Vuori Trading mencatat bahwa koin Shiba Inu diperdagangkan sideways dalam fase akumulasi. Dia memperkirakan bahwa nilai Shiba Inu mungkin naik ke $0,00014-$0,00039 tahun ini.
Data CoinGecko menunjukkan harga Nexo telah naik 3,8% selama seminggu terakhir. Kenaikan ini mengikuti Nexo menjadi mitra aset digital resmi dari Tim F1 Audi Revolut.
Meskipun harga Nexo melonjak melewati $1,00, bulls tidak dapat mempertahankan level tersebut. Per 16 Januari, harga Nexo telah turun ke $0,99.
Namun, indikator teknis seperti RSI, yang saat ini berada di 58, menunjukkan bahwa tekanan beli tetap kuat.
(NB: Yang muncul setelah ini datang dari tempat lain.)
(** X19.  The handler answers [Cash added] exactly when the store
    accepts [BEGIN], the update of the balance, the insertion of the
    deposit and [COMMIT]; then these four statements and no
    [ROLLBACK] were sent.  In every other case nothing is sent behind
    the refused statement but [ROLLBACK], [COMMIT] was not accepted,
    and the answer is the error 500, or none when [ROLLBACK] is
    refused as well.  The amount is not examined. *)
Theorem X19_wallet_add_commits_or_rolls_back ok userId amount :
  let accepted :=
    ok q_begin && ok (q_update amount userId)
    && ok (q_insert_deposit userId amount) && ok q_commit in
  let calls := fst (wallet_add true ok userId amount) in
  let answer := snd (wallet_add true ok userId amount) in
  (if accepted
   then calls = [Query q_begin; Query (q_update amount userId);
                 Query (q_insert_deposit userId amount); Query q_commit;
                 Release] /\
        answer = Some cash_added
   else exists sent refused,
          calls = List.map Query sent
                  ++ [Query refused; Query q_rollback; Release] /\
          sent ++ [refused]
          `prefix_of` [q_begin; q_update amount userId;
                       q_insert_deposit userId amount; q_commit] /\
          Forall (fun q => ok q = true) sent /\
          ok refused = false /\
          answer = (if ok q_rollback then Some server_error else None)).
Proof.
  cbv zeta. wallet_cases ok userId amount; try (split; reflexivity).
  all: first
    [ exists [], q_begin; refused_at
    | exists [q_begin], (q_update amount userId); refused_at
    | exists [q_begin; q_update amount userId],
        (q_insert_deposit userId amount); refused_at
    | exists [q_begin; q_update amount userId;
              q_insert_deposit userId amount], q_commit; refused_at ].
Qed.

End Wallet.

(** ** Further worked runs *)

Lemma with_guest_reachable : reachable with_guest.
Proof. apply state_after_reachable, reachable_initial. Qed.

(** [queued]: the registry holds [sA] and [sB], one entry each. *)
Lemma X1_witness :
  reachable queued /\
  (NoDup (fst <$> players queued) /\
   (forall sock p,
      (sock, p) ∈ players queued ->
      socketId p = sock /\ players_get sock (players queued) = Some p)).
Proof.
  split; [exact queued_reachable|].
  exact (X1_one_registry_entry_per_connection queued queued_reachable).
Defined.

(** [black_to_move]: [m1] is active with 60000 and 55000 ms left. *)
Lemma X2_witness :
  let m := match_of "m1" black_to_move in
  (reachable black_to_move /\ heap black_to_move !! "m1" = Some m) /\
  (0 <= whiteMs (clock m) /\ 0 <= blackMs (clock m) /\
   (status m = active -> 0 < whiteMs (clock m) /\ 0 < blackMs (clock m))).
Proof.
  cbv zeta.
  assert (Hm : heap black_to_move !! "m1"
               = Some (match_of "m1" black_to_move)) by evaluate.
  split; [split; [exact black_to_move_reachable | exact Hm]|].
  exact (X2_clock_budgets_in_range black_to_move "m1" _
           black_to_move_reachable Hm).
Defined.

(** [settling]: [m1] is finished and has its result. *)
Lemma X3_witness :
  let m := match_of "m1" settling in
  (reachable settling /\ heap settling !! "m1" = Some m) /\
  (matchId m = "m1" /\ (status m = finished <-> is_Some (result m))).
Proof.
  cbv zeta.
  assert (Hm : heap settling !! "m1" = Some (match_of "m1" settling))
    by evaluate.
  split; [split; [exact settling_reachable | exact Hm]|].
  exact (X3_result_iff_finished settling "m1" _ settling_reachable Hm).
Defined.

(** [settling]: [m1] is between the accounts [uA] and [uB]. *)
Lemma X4_witness :
  let m := match_of "m1" settling in
  (reachable settling /\ heap settling !! "m1" = Some m) /\
  (players_white m <> players_black m /\
   (truthy (whiteDbId m) = true -> truthy (blackDbId m) = true ->
    whiteDbId m <> blackDbId m)).
Proof.
  cbv zeta.
  assert (Hm : heap settling !! "m1" = Some (match_of "m1" settling))
    by evaluate.
  split; [split; [exact settling_reachable | exact Hm]|].
  exact (X4_no_match_against_oneself settling "m1" _ settling_reachable Hm).
Defined.
(** * deepdoc vision-model layer: shallow embedding of
      [deepdoc/depend/simple_cv_model.py]

    The Python module is embedded as pure functions.  A call that may raise
    returns an [Outcome]; a method that mutates an argument in place (the
    conversation list, a [BytesIO] cursor) returns the mutated object next
    to its result.  The remote services, the client libraries, the import
    machinery and the interpreter are external to the module: they appear
    as the records [Remote] and [ModuleEnv], over which every statement
    quantifies.

    Python [str] values are represented by their UTF-8 bytes
    ([String.string]); Python [int] by [Z].  A conversation is a list of
    turns that each hold a [str] under [role] and under [content], and the
    generation settings are a mapping from names to numbers: these are the
    arguments the chat methods are written for. *)

From Stdlib Require Import ZArith QArith String Ascii List Bool Lia.
From Stdlib.Strings Require Import Byte.
From stdpp Require Import gmap strings list.
Import ListNotations.
Local Open Scope Z_scope.

(** ** Python runtime: exceptions, outcomes, a few builtins *)

Module Py.

(** Classes of [Exception] instances that the module, or the libraries it
    calls, may raise.  [BackendError] stands for any failure that is a
    client library's own: of the transport, of the inference, or of the
    construction of a client. *)
Inductive ExnClass :=
| ValueError | TypeError | IndexError | KeyError
| ImportError | AttributeError | BackendError.

(** An instance of [Exception]; [exn_msg] is what [str(e)] returns. *)
Record Exn := mkExn { exn_class : ExnClass; exn_msg : string }.

Definition str (e : Exn) : string := exn_msg e.

Inductive Outcome (A : Type) :=
| Returned (a : A)
| Raised (e : Exn).
Arguments Returned {A} a.
Arguments Raised {A} e.

Definition bind {A B} (m : Outcome A) (k : A -> Outcome B) : Outcome B :=
  match m with
  | Returned a => k a
  | Raised e => Raised e
  end.

(** [try: body / except Exception as e: handler e] *)
Definition try_except {A} (body : Outcome A) (handler : Exn -> Outcome A)
  : Outcome A :=
  match body with
  | Returned a => Returned a
  | Raised e => handler e
  end.

(** Truth value of a [str] and of an optional [str] ([None] is falsy). *)
Definition truthy (s : string) : bool := negb (String.eqb s "").

Definition truthy_opt (o : option string) : bool :=
  match o with
  | Some s => truthy s
  | None => false
  end.

(** [d.get(k, dflt)] *)
Definition dict_get {V} (d : gmap string V) (k : string) (dflt : V) : V :=
  default dflt (d !! k).

(** The line feed written [\n] in the source. *)
Definition nl : string := String (ascii_of_nat 10) EmptyString.

(** [str.lower] on ASCII text: the letters A to Z are lowered, every other
    byte is kept.  On other text [str.lower] follows the Unicode case
    tables; the function of the interpreter is [str_lower] of [ModuleEnv]. *)
Definition lower_ascii (c : ascii) : ascii :=
  let n := nat_of_ascii c in
  if (Nat.leb 65 n && Nat.leb n 90)%bool then ascii_of_nat (n + 32) else c.

Fixpoint ascii_lower (s : string) : string :=
  match s with
  | EmptyString => EmptyString
  | String c r => String (lower_ascii c) (ascii_lower r)
  end.

(** [s.isascii()] *)
Fixpoint is_ascii (s : string) : bool :=
  match s with
  | EmptyString => true
  | String c r => (Nat.ltb (nat_of_ascii c) 128 && is_ascii r)%bool
  end.

(** [s.endswith(suffix)] *)
Definition endswith (s suffix : string) : bool :=
  let n := String.length s in
  let k := String.length suffix in
  (Nat.leb k n && String.eqb (substring (n - k) k s) suffix)%bool.

(** [needle in haystack] for two [str]. *)
Fixpoint contains (needle haystack : string) : bool :=
  (String.prefix needle haystack ||
   match haystack with
   | EmptyString => false
   | String _ r => contains needle r
   end)%bool.

(** [repr] of a [str] without quotes or escapes, and of a list of such. *)
Definition repr_str (s : string) : string := "'" +:+ s +:+ "'".

Fixpoint join (sep : string) (l : list string) : string :=
  match l with
  | [] => ""
  | [x] => x
  | x :: r => x +:+ sep +:+ join sep r
  end.

Definition repr_list (l : list string) : string :=
  "[" +:+ join ", " (map repr_str l) +:+ "]".

(** Splitting a [str] into its characters: a UTF-8 lead byte announces
    how many bytes the character takes. *)
Definition utf8_width (c : ascii) : nat :=
  let n := nat_of_ascii c in
  if Nat.ltb n 192 then 1%nat
  else if Nat.ltb n 224 then 2%nat
  else if Nat.ltb n 240 then 3%nat else 4%nat.

Fixpoint chars_from (s : string) (pending : nat) (cur : string) : list string :=
  match s with
  | EmptyString => if String.eqb cur "" then [] else [cur]
  | String c r =>
      match pending with
      | O => (if String.eqb cur "" then [] else [cur])
               ++ chars_from r (utf8_width c - 1)%nat (String c EmptyString)
      | S p => chars_from r p (cur +:+ String c EmptyString)
      end
  end.

Definition chars (s : string) : list string := chars_from s 0%nat "".

(** The text with the given UTF-8 bytes. *)
Definition utf8 (bytes : list nat) : string :=
  fold_right (fun n s => String (ascii_of_nat n) s) EmptyString bytes.

(** The characters that [str.strip] removes, those for which [str.isspace]
    holds: U+0009 to U+000D, U+001C to U+0020, U+0085, U+00A0, U+1680,
    U+2000 to U+200A, U+2028, U+2029, U+202F, U+205F and U+3000. *)
Definition whitespace : list string :=
  ((fun n => utf8 [n]) <$> [9; 10; 11; 12; 13; 28; 29; 30; 31; 32]%nat)
  ++ [utf8 [194; 133]%nat; utf8 [194; 160]%nat; utf8 [225; 154; 128]%nat]
  ++ ((fun n => utf8 [226; 128; n]%nat) <$> seq 128 11)
  ++ [utf8 [226; 128; 168]%nat; utf8 [226; 128; 169]%nat;
      utf8 [226; 128; 175]%nat; utf8 [226; 129; 159]%nat;
      utf8 [227; 128; 128]%nat].

Definition is_space (c : string) : bool := bool_decide (c ∈ whitespace).

(** The characters left once the leading white space is dropped. *)
Fixpoint lstrip (l : list string) : list string :=
  match l with
  | [] => []
  | c :: r => if is_space c then lstrip r else l
  end.

(** [str.strip]: white space is dropped at both ends. *)
Definition strip (s : string) : string :=
  join "" (reverse (lstrip (reverse (lstrip (chars s))))).

(** An [int] or [None], and [a + b] on two of them. *)
Inductive Number :=
| PInt (n : Z)
| PNone.

Definition type_name (a : Number) : string :=
  match a with
  | PInt _ => "int"
  | PNone => "NoneType"
  end.

Definition add (a b : Number) : Outcome Z :=
  match a, b with
  | PInt x, PInt y => Returned (x + y)
  | _, _ =>
      Raised (mkExn TypeError
                ("unsupported operand type(s) for +: '" +:+ type_name a
                 +:+ "' and '" +:+ type_name b +:+ "'"))
  end.

(** The values a prompt can be in this module: a [str], or a function
    object (see [vision_llm_describe_prompt]). *)
Inductive Obj :=
| OStr (s : string)
| OFunction (name : string).

(** [o[i]] for a non-negative literal index [i]. *)
Definition getitem_int (o : Obj) (i : nat) : Outcome Obj :=
  match o with
  | OStr s =>
      match chars s !! i with
      | Some c => Returned (OStr c)
      | None => Raised (mkExn IndexError "string index out of range")
      end
  | OFunction _ =>
      Raised (mkExn TypeError "'function' object is not subscriptable")
  end.

(** [o[k]] for a [str] key [k]. *)
Definition getitem_str (o : Obj) (k : string) : Outcome Obj :=
  match o with
  | OStr _ =>
      Raised (mkExn TypeError "string indices must be integers, not 'str'")
  | OFunction _ =>
      Raised (mkExn TypeError "'function' object is not subscriptable")
  end.

End Py.
Export Py.

(** [Outcome] is a monad; stdpp's [x ← m; k] sequences two steps. *)
Global Instance outcome_ret : MRet Outcome := @Returned.
Global Instance outcome_bind : MBind Outcome := fun _ _ k m => Py.bind m k.

(** The marker that opens every in-band error text. *)
Definition ERROR_MARK : string := "**ERROR**: ".

(** ** Images and their base64 normalisation *)

(** [io.BytesIO]: the bytes and the read position. *)
Record BytesIO := mkBytesIO { buffer : list byte; position : nat }.

(** [binary.seek(0)] *)
Definition seek (b : BytesIO) (offset : nat) : BytesIO :=
  {| buffer := buffer b; position := offset |}.

(** [binary.read()]: everything from the read position on; the position
    moves to the end. *)
Definition read (b : BytesIO) : list byte * BytesIO :=
  (drop (position b) (buffer b),
   {| buffer := buffer b;
      position := Nat.max (position b) (length (buffer b)) |}).

(** A decoded [PIL.Image] object, with the encoded bytes it was opened from. *)
Record PILImage := mkPIL { source_bytes : list byte }.

(** What callers pass as an image. *)
Inductive ImageArg :=
| AsBytesIO (b : BytesIO)
| AsBytes (data : list byte)
| AsPIL (img : PILImage)
| AsStr (s : string).

Module Base64.

Definition alphabet : string :=
  "ABCDEFGHIJKLMNOPQRSTUVWXYZabcdefghijklmnopqrstuvwxyz0123456789+/".

Definition digit (i : N) : ascii :=
  match String.get (N.to_nat i) alphabet with
  | Some c => c
  | None => "="%char
  end.

(** The four digits of a 24-bit group [n]; [pad] trailing digits are
    replaced by [=]. *)
Definition group (n : N) (pad : nat) : string :=
  let d0 := digit (N.shiftr n 18) in
  let d1 := digit (N.land (N.shiftr n 12) 63) in
  let d2 := if Nat.leb 2 pad then "="%char else digit (N.land (N.shiftr n 6) 63) in
  let d3 := if Nat.leb 1 pad then "="%char else digit (N.land n 63) in
  String d0 (String d1 (String d2 (String d3 EmptyString))).

(** [base64.b64encode(data).decode('utf-8')] *)
Fixpoint b64encode (data : list byte) : string :=
  match data with
  | [] => ""
  | [a] => group (N.shiftl (Byte.to_N a) 16) 2
  | [a; b] => group (N.lor (N.shiftl (Byte.to_N a) 16) (N.shiftl (Byte.to_N b) 8)) 1
  | a :: b :: c :: rest =>
      group (N.lor (N.lor (N.shiftl (Byte.to_N a) 16) (N.shiftl (Byte.to_N b) 8))
                   (Byte.to_N c)) 0
      +:+ b64encode rest
  end.

End Base64.

(** ** What the module finds where it is imported *)

(** The client object an instance holds, with the arguments it was built from. *)
Inductive ClientHandle :=
| OpenAI (api_key : string) (base_url : option string)
| ZhipuAI (api_key : string)
| OllamaClient (host : string)
| GenerativeModel (api_key : string) (model : string)
| Anthropic (api_key : string).

(** Which binding the guarded import at the top of the module produced for
    the name [vision_llm_describe_prompt]: the function defined in
    [prompts.py], or the literal used when both imports fail. *)
Inductive PromptsImport := ImportedFunction | FallbackText.

(** The state fixed at import time, the client libraries and the
    interpreter.
    - [client_init handle] is what the constructor of an SDK client raises
      for the arguments in [handle], if anything: [OpenAI], [ZhipuAI] and
      [anthropic.Anthropic] inspect the key they are given.
    - [str_lower] is [str.lower].  It is known by two of its laws: applied
      twice it does what it does once, and on ASCII text it lowers the
      letters A to Z and nothing else. *)
Record ModuleEnv := mkEnv {
  prompts_import : PromptsImport;
  OLLAMA_AVAILABLE : bool;          (* [from ollama import Client] worked *)
  genai_importable : bool;          (* [import google.generativeai] works *)
  anthropic_importable : bool;      (* [import anthropic] works *)
  client_init : ClientHandle -> option Exn;
  str_lower : string -> string;
  str_lower_idempotent : forall s, str_lower (str_lower s) = str_lower s;
  str_lower_ascii : forall s, is_ascii s = true -> str_lower s = ascii_lower s
}.

Definition fallback_prompt : string :=
  "请详细描述这张图片的内容，包括：" +:+ nl +:+
  "1. 图片中的主要对象和场景" +:+ nl +:+
  "2. 任何可见的文字内容" +:+ nl +:+
  "3. 图片的布局和结构" +:+ nl +:+
  "4. 如果有表格，请描述表格的结构和内容" +:+ nl +:+
  "5. 如果有图表，请描述图表的数据和趋势" +:+ nl +:+ nl +:+
  "请用中文回答，描述要准确、详细。".

Definition vision_llm_describe_prompt (env : ModuleEnv) : Obj :=
  match prompts_import env with
  | ImportedFunction => OFunction "vision_llm_describe_prompt"
  | FallbackText => OStr fallback_prompt
  end.

(** ** Backend classes and instances *)

Inductive BackendClass := GptV4 | QWenCV | Zhipu4V | OllamaCV | GeminiCV | AnthropicCV.

Global Instance BackendClass_eq_dec : EqDecision BackendClass.
Proof. solve_decision. Defined.

Definition class_name (c : BackendClass) : string :=
  match c with
  | GptV4 => "GptV4" | QWenCV => "QWenCV" | Zhipu4V => "Zhipu4V"
  | OllamaCV => "OllamaCV" | GeminiCV => "GeminiCV" | AnthropicCV => "AnthropicCV"
  end.

(** The attributes an instance carries.  [OllamaCV.__init__] does not call
    [Base.__init__] and sets no [key]. *)
Record Instance := mkInstance {
  cls : BackendClass;
  key : option string;
  model_name : string;
  lang : string;
  client : ClientHandle
}.

(** ** Requests and the remote services *)

(** One part of a multi-part user message. *)
Inductive ContentPart :=
| TextPart (text : Obj)                        (* {"type": "text", "text": ...} *)
| ImageUrlPart (url : string)                  (* {"type": "image_url", ...} *)
| ImageSourcePart (media_type data : string).  (* {"type": "image", "source": ...} *)

Record Message := mkMessage { msg_role : string; msg_content : list ContentPart }.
Harga dapat mencapai $2,53 pada Oktober 2026, menurut CoinCodex.
Kesimpulannya, perbandingan DeepSnitch AI vs Shiba Inu mengungkapkan bahwa koin utilitas memiliki potensi lebih tinggi. Saat ini, DeepSnitch AI memiliki utilitas yang cukup yang dapat mendorong pertumbuhan besar hingga 300X ROI. Saat ini sedang dalam fase keempat presale-nya dan telah melampaui beberapa pencapaian.
DeepSnitch AI telah mengumpulkan lebih dari $1,22 juta dalam pendapatan, dan investor awalnya telah memperoleh lebih dari 129% return atas investasi mereka. Seiring meningkatnya spekulasi alat AI dan listing exchange, DeepSnitch AI menjadi salah satu proyek tahap awal paling menarik untuk diikuti, dengan potensi ROI 100X-300X.
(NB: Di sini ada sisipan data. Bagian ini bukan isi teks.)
(** * llama-stream: the reverse proxy that replays a complete chat completion
      as a simulated event stream

    A shallow embedding of [src/llama-stream.py]: the JSON values the handler
    manipulates, the Python operations it applies to them (with the exceptions
    they raise), the generator [_simulate_streaming], the forwarder
    [_perform_request] and the handler [do_POST], followed by the properties
    of the specification that concern them. *)

From Stdlib Require Import ZArith List String Ascii Bool Lia PrimFloat.
Import ListNotations.
Local Open Scope string_scope.
Local Open Scope list_scope.
Local Open Scope Z_scope.

(** ** Python values *)

(** A Python [str] is a sequence of Unicode code points; [len] and slicing
    count code points, so the code points are kept as numbers. *)
Definition str := list N.

(** A string literal of the source, as a [str]. *)
Definition lit (s : string) : str := map N_of_ascii (list_ascii_of_string s).

Fixpoint str_eqb (a b : str) : bool :=
  match a, b with
  | [], [] => true
  | x :: a', y :: b' => N.eqb x y && str_eqb a' b'
  | _, _ => false
  end.

(** What [json.loads] and [response.json()] return: [None], a [bool], an
    [int] (unbounded), a [float], a [str], a [list] or a [dict].  A [dict]
    keeps its items in insertion order; [JObj] lists them in that order and a
    lookup takes the first item with the key. *)
#[warnings="-register-all"]
Inductive json : Type :=
| JNull
| JBool (b : bool)
| JInt (n : Z)
| JFloat (f : float)
| JStr (s : str)
| JArr (l : list json)
| JObj (kv : list (str * json)).

(** The exceptions the modelled code can raise on its own. *)
Inductive exn : Type :=
| TypeError
| ValueError
| AttributeError
| KeyError
| IndexError
| UnicodeDecodeError
| RecursionError.
(** C8: for a page of at least 1 and an effective page size of at least 1,
    the list paginator returns, without raising, the elements at the indices
    from [(p-1)*s] up to [(p-1)*s + s] that exist in the list, and an empty
    list when the page starts past the end. *)
Theorem paginate_list_slice {A} (self : PaginationService) (l : list A)
    (page : Z) (size : option Z) :
  1 <= page ->
  1 <= effective_page_size self size ->
  Z.of_nat (length l) <= sys_maxsize ->
  let s := effective_page_size self size in
  let start := (page - 1) * s in
  exists r,
    paginate_list self l page size = Ok r /\
    data r = take (Z.to_nat s) (drop (Z.to_nat start) l) /\
    (forall i : nat,
       data r !! i =
       if decide (Z.of_nat i < s) then l !! (Z.to_nat start + i)%nat else None) /\
    (Z.of_nat (length l) <= start -> data r = []).
Proof.
  intros Hp Hs Hlen s start.
  assert (Hmeta : exists m,
            create_pagination_metadata (Z.of_nat (length l)) (effective_page page) s = Ok m).
  { unfold create_pagination_metadata.
    destruct (Z.ltb_spec 0 (Z.of_nat (length l))) as [Hpos|_]; [|eauto].
    destruct (true_div_finite (Z.of_nat (length l)) s) as [f ->]; [|lia|eauto].
    split; [lia|].
    assert (2 ^ 63 < 2 ^ 1023) by (apply Z.pow_lt_mono_r; lia).
    unfold sys_maxsize in Hlen. lia. }
  destruct Hmeta as [m Hm].
  assert (Hpage : effective_page page = page) by (unfold effective_page; lia).
  assert (Hstart : 0 <= start) by (unfold start; nia).
  assert (Hdata : slice l start (start + s) = take (Z.to_nat s) (drop (Z.to_nat start) l))
    by (apply slice_forward; lia).
  exists {| data := slice l start (start + s); pagination := m |}.
  split; [|split; [|split]]; simpl.
  - unfold paginate_list. fold s. rewrite Hm, Hpage. reflexivity.
  - exact Hdata.
  - intros i. rewrite Hdata. case_decide as Hi.
    + rewrite lookup_take_lt by lia. apply lookup_drop.
    + apply lookup_take_ge. lia.
  - intros Hout. rewrite Hdata, drop_ge by lia. apply take_nil.
Qed.

Lemma paginate_list_slice_witness :
  exists r,
    paginate_list pagination_service [1; 2; 3; 4; 5; 6; 7; 8; 9; 10] 2 (Some 3) = Ok r /\
    data r = [4; 5; 6].
Proof.
  destruct (paginate_list_slice pagination_service [1; 2; 3; 4; 5; 6; 7; 8; 9; 10] 2 (Some 3))
    as (r & Hr & Hd & _); [lia|vm_compute; discriminate|vm_compute; discriminate|].
  exists r. split; [exact Hr|]. rewrite Hd. reflexivity.
Defined.

(** The slices of the specification. *)
Example slice_page_3_of_10 :
  data <$> (match paginate_list pagination_service (seqZ 1 10) 3 (Some 5) with
            | Ok r => Some r | Raise _ => None end) = Some [].
Proof. vm_compute. reflexivity. Qed.

Example slice_page_1_of_10 :
  data <$> (match paginate_list pagination_service (seqZ 1 10) 1 (Some 5) with
            | Ok r => Some r | Raise _ => None end) = Some [1; 2; 3; 4; 5].
Proof. vm_compute. reflexivity. Qed.

(** ** Strings *)

Section StrFacts.

Import Str.

Lemma append_nil_l (a : string) : EmptyString +:+ a = a.
Proof. reflexivity. Qed.

Lemma append_cons (c : ascii) (a b : string) : String c a +:+ b = String c (a +:+ b).
Proof. reflexivity. Qed.

(** Push the appends of the goal below the leading characters. *)
Ltac sapp := rewrite ?append_cons, ?append_nil_l; simpl.

Lemma append_assoc (a b c : string) : (a +:+ b) +:+ c = a +:+ (b +:+ c).
Proof. induction a as [|x a IH]; sapp; [reflexivity|]. now rewrite IH. Qed.

Lemma append_empty_r (a : string) : a +:+ EmptyString = a.
Proof. induction a as [|x a IH]; sapp; [reflexivity|]. now rewrite IH. Qed.

Lemma append_length (a b : string) :
  String.length (a +:+ b) = (String.length a + String.length b)%nat.
Proof. induction a as [|x a IH]; sapp; [reflexivity|]. now rewrite IH. Qed.

Lemma append_inv_tail (a b c : string) : a +:+ c = b +:+ c -> a = b.
Proof.
  revert b. induction a as [|x a IH]; intros [|y b] H;
    rewrite ?append_cons, ?append_nil_l in H.
  - reflexivity.
  - exfalso. apply (f_equal String.length) in H. simpl in H.
    rewrite append_length in H. lia.
  - exfalso. apply (f_equal String.length) in H. simpl in H.
    rewrite append_length in H. lia.
  - injection H as -> H. f_equal. now apply IH.
Qed.

Lemma starts_with_refl s : starts_with s s = true.
Proof.
  induction s as [|c s IH]; simpl; [reflexivity|].
  now rewrite Ascii.eqb_refl.
Qed.

Lemma starts_with_app p s : starts_with p (p +:+ s) = true.
Proof.
  induction p as [|c p IH]; sapp; [reflexivity|].
  now rewrite Ascii.eqb_refl.
Qed.

Lemma starts_with_inv p s : starts_with p s = true -> exists t, s = p +:+ t.
Proof.
  revert s. induction p as [|c p IH]; intros s H.
  - exists s. reflexivity.
  - destruct s as [|d s]; simpl in H; [discriminate|].
    apply andb_true_iff in H as [Hc Hp]. apply Ascii.eqb_eq in Hc as ->.
    destruct (IH s Hp) as [t ->]. exists t. reflexivity.
Qed.

Lemma starts_with_trans a b c :
  starts_with a b = true -> starts_with b c = true -> starts_with a c = true.
Proof.
  intros Hab Hbc.
  destruct (starts_with_inv _ _ Hab) as [t ->].
  destruct (starts_with_inv _ _ Hbc) as [u ->].
  rewrite append_assoc. apply starts_with_app.
Qed.

Lemma take_prefix n s : starts_with (take n s) s = true.
Proof.
  revert s. induction n as [|n IH]; intros [|c s]; simpl; try reflexivity.
  now rewrite Ascii.eqb_refl, IH.
Qed.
Kunjungi situs web resmi untuk informasi lebih lanjut, dan bergabunglah dengan X dan Telegram untuk pembaruan komunitas.
Ini adalah perdebatan klasik kripto AI vs koin meme. Dalam pertandingan DeepSnitch AI vs Shiba Inu, DSNT terlihat lebih kuat. Kekuatan ini berasal dari utilitas AI yang jelas dan kapitalisasi pasar yang lebih rendah, yang memberikan lebih banyak ruang untuk pertumbuhan harga.
Perbandingan DeepSnitch AI vs Shiba Inu menunjukkan bahwa kemungkinan SHIB naik ke $1 rendah. Ini karena pasokan beredar Shiba Inu yang besar sebanyak 589 triliun SHIB. DeepSnitch AI, di sisi lain, memiliki kapitalisasi pasar yang rendah dan potensi kenaikan yang tinggi.
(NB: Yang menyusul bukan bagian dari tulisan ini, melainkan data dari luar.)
(** C3.  The collection of year [y] is obtained from the catalog
    collection of the sensor by keeping the images acquired from the
    first of January of [y] to the first of January of [y + 1]
    (excluded), then those whose footprint meets the region, then
    applying [maskS2SR] to every image kept, then [addNDVIBands] to
    every masked image, in the order of the catalog; it is the
    collection the yearly image is computed from.  For a calendar
    date the date filter keeps exactly the dates of year [y]. *)
Theorem collectionForYear_pipeline (y : Z) :
  sensor = S2 /\
  (forall col,
      collectionForYear y = OK col <->
      exists masked,
        Forall2 (fun img m => maskS2SR img = OK m)
                (filter overRegion (filter (inYear y) (catalog "COPERNICUS/S2_SR")))
                masked /\
        Forall2 (fun m out => addNDVIBands m = OK out) masked col) /\
  (forall img t,
      EE.time_start img = Some t ->
      (1 <= EE.month t)%Z -> (1 <= EE.day t)%Z -> (0 <= EE.millis t)%Z ->
      (inYear y img = true <-> EE.year t = y)) /\
  (forall img, yearlyImage y = OK img -> exists col, collectionForYear y = OK col).
Proof.
  split; [reflexivity|]. split; [apply collectionForYear_iff|].
  split; [apply inYear_iff|].
  intros img H. destruct (yearlyImage_inv y img H) as (col & _ & Hc & _). eauto.
Qed.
Sentimen saat ini di sekitar Shiba Inu adalah bearish. Upaya untuk memacu pertumbuhan dalam ekosistem Shiba Inu melalui pembakaran token tidak berdampak positif pada harga. Hasil DeepSnitch AI vs Shiba Inu ini membuat yang pertama menjadi kripto terbaik untuk dibeli hari ini.
Artikel ini tidak dimaksudkan sebagai nasihat keuangan. Hanya untuk tujuan edukasi.